◆ WHAT THE EXERCISE ASKS: Some entries follow. Reproduce exactly the lines starting at the one with "ranges_ok w O" and stopping after the one with "intros Hr Hb".

___

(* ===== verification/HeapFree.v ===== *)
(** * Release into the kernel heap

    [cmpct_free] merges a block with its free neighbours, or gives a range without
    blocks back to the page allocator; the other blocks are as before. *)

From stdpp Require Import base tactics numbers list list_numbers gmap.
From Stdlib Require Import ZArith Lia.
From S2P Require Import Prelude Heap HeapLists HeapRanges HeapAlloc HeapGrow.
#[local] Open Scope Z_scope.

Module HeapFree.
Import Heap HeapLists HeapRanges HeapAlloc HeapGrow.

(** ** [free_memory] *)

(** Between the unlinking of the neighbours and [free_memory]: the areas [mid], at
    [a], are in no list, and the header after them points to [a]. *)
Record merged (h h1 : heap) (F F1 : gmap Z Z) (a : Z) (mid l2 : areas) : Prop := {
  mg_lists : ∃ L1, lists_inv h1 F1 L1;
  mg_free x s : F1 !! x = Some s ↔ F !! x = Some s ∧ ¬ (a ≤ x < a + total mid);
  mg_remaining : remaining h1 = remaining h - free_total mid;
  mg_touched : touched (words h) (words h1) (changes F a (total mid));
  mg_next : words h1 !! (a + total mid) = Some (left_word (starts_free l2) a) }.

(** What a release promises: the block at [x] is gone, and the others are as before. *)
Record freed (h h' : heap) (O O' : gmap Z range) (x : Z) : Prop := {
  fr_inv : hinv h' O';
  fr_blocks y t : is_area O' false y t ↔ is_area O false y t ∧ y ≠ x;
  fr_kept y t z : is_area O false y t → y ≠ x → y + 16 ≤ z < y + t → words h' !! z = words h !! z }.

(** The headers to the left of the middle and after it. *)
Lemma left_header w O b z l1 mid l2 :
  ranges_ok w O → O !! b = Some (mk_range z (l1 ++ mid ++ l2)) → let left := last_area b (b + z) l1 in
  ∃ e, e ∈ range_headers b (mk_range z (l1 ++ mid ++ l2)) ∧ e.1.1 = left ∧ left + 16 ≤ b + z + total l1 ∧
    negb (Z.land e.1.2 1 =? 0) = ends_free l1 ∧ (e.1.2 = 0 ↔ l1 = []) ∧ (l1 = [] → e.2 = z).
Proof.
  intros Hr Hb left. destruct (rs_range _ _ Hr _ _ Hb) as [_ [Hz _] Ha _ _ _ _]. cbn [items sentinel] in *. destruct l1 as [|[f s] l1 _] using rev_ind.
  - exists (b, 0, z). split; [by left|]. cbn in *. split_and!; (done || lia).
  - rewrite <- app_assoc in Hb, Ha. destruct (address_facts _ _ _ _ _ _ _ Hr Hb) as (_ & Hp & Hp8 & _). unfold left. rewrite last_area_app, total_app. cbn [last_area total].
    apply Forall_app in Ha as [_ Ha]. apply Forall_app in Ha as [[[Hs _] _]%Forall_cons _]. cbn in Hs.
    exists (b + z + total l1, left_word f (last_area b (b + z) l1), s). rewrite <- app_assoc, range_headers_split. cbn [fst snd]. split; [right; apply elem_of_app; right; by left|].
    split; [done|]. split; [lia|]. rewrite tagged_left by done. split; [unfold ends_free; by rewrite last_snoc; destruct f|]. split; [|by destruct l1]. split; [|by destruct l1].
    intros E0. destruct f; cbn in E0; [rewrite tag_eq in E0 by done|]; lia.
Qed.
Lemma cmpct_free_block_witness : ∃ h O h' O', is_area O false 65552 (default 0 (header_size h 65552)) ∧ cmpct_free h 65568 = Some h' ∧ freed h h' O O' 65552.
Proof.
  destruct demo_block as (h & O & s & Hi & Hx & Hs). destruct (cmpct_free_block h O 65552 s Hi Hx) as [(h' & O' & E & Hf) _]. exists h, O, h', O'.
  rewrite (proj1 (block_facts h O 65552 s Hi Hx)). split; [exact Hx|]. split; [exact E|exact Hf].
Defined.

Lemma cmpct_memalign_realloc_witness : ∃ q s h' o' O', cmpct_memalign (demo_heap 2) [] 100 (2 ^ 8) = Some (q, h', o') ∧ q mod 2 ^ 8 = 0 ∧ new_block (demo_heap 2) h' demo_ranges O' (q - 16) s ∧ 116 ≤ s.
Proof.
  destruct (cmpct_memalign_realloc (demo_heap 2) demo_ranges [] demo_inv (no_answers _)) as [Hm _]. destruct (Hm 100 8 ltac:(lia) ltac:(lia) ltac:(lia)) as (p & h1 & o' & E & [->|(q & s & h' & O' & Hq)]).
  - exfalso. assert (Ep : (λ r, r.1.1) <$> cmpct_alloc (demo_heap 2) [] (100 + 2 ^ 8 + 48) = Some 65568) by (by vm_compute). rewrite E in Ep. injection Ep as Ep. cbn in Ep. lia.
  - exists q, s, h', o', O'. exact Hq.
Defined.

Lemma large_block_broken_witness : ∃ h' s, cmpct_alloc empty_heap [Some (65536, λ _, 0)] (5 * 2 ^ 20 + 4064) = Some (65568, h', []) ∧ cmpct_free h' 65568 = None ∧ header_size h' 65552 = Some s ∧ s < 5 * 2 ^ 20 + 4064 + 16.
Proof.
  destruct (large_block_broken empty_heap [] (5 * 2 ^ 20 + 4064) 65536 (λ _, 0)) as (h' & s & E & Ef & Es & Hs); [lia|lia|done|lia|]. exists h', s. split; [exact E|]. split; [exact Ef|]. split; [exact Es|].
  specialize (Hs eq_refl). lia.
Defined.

___

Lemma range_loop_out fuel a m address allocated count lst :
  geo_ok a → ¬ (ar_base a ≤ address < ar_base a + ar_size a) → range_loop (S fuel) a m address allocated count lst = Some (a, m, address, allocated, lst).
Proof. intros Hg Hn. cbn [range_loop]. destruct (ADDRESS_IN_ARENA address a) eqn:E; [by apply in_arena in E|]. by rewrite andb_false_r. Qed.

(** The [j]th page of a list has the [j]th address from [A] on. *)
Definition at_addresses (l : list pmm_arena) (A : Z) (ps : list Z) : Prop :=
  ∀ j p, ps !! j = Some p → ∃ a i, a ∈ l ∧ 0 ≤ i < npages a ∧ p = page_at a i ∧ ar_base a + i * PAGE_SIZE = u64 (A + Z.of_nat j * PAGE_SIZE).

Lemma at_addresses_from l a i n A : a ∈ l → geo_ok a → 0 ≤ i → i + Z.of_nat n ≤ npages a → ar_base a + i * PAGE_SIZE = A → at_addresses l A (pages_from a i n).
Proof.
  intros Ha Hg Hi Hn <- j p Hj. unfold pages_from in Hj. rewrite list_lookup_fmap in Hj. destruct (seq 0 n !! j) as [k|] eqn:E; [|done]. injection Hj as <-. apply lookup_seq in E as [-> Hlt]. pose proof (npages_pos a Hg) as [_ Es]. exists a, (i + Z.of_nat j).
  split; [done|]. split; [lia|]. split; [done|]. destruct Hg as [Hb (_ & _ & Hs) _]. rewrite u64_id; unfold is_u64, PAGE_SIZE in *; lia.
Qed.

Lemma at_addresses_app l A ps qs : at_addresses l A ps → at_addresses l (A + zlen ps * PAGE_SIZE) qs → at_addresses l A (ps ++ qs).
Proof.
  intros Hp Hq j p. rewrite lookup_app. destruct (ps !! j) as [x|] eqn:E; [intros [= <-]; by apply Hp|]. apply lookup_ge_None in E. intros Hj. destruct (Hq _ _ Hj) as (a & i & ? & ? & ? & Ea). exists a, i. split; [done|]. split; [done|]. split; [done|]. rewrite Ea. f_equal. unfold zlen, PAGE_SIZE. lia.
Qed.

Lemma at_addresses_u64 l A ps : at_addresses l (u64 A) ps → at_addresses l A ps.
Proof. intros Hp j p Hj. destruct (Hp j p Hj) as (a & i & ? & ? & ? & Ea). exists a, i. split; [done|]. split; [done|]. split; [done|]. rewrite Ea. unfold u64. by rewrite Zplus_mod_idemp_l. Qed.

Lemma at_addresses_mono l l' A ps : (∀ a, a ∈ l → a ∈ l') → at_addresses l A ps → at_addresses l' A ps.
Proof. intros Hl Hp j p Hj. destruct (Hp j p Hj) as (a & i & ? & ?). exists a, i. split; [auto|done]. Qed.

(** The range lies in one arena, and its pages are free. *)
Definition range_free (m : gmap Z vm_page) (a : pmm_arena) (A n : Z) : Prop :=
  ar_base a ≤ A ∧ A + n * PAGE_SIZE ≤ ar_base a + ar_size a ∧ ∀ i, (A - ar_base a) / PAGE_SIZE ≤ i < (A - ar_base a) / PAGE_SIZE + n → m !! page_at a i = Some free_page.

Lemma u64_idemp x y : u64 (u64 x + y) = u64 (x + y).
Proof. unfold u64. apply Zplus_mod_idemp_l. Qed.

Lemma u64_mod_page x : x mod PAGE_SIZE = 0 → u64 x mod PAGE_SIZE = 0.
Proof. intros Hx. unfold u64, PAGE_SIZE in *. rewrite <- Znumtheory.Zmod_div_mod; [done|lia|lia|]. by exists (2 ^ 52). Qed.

___

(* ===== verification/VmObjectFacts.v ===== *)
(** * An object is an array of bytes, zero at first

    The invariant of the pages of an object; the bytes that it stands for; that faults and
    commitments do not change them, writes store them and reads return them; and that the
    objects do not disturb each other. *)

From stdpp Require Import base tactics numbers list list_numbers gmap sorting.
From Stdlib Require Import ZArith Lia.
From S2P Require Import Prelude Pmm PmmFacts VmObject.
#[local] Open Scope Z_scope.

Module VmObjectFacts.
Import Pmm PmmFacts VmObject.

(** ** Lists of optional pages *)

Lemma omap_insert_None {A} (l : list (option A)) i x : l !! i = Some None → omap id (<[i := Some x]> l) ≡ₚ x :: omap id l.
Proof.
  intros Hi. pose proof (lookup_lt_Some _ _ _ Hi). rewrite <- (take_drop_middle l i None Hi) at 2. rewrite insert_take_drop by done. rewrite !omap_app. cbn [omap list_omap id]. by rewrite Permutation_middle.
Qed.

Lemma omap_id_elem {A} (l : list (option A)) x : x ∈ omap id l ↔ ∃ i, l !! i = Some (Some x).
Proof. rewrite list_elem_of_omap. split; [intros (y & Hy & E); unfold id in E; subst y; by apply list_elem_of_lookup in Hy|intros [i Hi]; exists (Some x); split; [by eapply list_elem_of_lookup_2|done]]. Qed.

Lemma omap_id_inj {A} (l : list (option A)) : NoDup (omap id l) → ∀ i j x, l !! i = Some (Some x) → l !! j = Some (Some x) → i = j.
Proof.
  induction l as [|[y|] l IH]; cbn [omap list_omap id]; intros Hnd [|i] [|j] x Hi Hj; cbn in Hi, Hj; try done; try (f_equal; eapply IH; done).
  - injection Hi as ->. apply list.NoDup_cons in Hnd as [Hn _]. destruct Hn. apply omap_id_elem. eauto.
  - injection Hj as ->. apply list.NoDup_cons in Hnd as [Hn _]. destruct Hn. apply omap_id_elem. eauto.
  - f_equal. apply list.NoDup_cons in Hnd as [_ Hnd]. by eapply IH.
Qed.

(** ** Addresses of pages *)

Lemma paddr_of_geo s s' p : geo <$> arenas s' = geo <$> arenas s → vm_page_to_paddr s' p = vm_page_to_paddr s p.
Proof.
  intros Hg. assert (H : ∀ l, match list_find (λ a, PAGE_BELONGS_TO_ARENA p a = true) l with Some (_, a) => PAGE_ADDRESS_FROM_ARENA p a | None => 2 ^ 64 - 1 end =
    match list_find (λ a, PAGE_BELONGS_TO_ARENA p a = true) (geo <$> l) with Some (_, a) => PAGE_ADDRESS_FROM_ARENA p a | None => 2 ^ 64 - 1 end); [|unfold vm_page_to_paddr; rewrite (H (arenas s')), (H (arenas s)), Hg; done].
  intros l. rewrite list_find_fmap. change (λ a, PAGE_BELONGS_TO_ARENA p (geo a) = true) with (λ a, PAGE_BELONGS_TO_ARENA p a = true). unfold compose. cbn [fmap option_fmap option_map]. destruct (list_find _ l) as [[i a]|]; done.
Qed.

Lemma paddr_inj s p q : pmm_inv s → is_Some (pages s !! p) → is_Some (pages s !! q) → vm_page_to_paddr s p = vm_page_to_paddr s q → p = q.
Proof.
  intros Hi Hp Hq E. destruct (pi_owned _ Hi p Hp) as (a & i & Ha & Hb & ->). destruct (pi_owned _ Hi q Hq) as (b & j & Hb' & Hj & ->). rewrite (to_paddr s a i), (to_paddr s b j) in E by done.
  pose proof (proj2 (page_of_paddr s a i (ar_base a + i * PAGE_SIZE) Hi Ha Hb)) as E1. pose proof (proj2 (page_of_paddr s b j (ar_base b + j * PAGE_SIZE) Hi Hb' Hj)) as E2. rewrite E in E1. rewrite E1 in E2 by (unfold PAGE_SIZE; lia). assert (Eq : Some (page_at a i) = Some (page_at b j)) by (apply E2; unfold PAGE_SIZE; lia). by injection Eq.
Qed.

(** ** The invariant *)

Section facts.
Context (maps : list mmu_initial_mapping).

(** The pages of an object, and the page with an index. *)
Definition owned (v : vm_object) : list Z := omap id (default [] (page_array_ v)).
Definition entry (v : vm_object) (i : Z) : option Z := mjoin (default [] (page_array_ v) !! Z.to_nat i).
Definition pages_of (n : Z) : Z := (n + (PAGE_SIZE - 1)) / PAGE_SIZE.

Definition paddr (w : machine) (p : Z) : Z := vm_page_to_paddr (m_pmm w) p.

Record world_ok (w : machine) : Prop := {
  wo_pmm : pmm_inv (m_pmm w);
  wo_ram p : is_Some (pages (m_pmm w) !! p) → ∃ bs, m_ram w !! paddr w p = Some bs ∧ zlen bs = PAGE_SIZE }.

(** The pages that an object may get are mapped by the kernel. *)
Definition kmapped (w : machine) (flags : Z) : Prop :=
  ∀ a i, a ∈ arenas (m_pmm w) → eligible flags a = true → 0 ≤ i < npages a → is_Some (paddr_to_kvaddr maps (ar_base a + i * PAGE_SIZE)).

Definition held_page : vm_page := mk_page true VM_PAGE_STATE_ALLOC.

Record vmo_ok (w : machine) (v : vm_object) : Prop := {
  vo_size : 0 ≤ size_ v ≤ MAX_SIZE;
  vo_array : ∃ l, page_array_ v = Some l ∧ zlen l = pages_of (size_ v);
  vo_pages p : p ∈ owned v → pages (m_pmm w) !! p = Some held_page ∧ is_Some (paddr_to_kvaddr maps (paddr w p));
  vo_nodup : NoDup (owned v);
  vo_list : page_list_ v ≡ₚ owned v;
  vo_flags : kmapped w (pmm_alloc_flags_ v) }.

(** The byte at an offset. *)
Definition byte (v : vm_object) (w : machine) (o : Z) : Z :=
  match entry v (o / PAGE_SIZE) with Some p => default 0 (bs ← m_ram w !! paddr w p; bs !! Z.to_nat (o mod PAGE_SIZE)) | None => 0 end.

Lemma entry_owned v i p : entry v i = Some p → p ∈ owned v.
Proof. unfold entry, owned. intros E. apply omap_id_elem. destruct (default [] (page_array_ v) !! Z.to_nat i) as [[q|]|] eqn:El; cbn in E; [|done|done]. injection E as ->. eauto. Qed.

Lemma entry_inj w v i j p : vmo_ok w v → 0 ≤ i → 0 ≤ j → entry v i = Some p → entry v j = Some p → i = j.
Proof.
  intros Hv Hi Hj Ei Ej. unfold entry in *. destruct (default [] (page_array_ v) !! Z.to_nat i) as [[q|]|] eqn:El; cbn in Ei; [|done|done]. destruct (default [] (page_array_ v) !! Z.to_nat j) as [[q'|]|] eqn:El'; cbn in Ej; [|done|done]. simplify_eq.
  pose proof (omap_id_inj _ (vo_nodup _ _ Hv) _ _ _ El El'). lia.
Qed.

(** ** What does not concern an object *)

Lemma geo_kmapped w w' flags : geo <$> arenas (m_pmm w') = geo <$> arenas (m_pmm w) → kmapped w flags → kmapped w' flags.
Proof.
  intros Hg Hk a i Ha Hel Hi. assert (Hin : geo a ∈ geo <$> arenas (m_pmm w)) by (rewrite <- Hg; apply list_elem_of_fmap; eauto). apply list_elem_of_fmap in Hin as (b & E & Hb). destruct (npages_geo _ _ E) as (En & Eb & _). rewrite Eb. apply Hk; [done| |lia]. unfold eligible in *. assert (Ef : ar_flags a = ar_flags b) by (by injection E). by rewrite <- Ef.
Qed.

___

◆ RESPONSE TO THE EXERCISE:
  ranges_ok w O → O !! b = Some (mk_range z (l1 ++ mid ++ l2)) → let left := last_area b (b + z) l1 in
  ∃ e, e ∈ range_headers b (mk_range z (l1 ++ mid ++ l2)) ∧ e.1.1 = left ∧ left + 16 ≤ b + z + total l1 ∧
    negb (Z.land e.1.2 1 =? 0) = ends_free l1 ∧ (e.1.2 = 0 ↔ l1 = []) ∧ (l1 = [] → e.2 = z).
Proof.
  intros Hr Hb left. destruct (rs_range _ _ Hr _ _ Hb) as [_ [Hz _] Ha _ _ _ _]. cbn [items sentinel] in *. destruct l1 as [|[f s] l1 _] using rev_ind.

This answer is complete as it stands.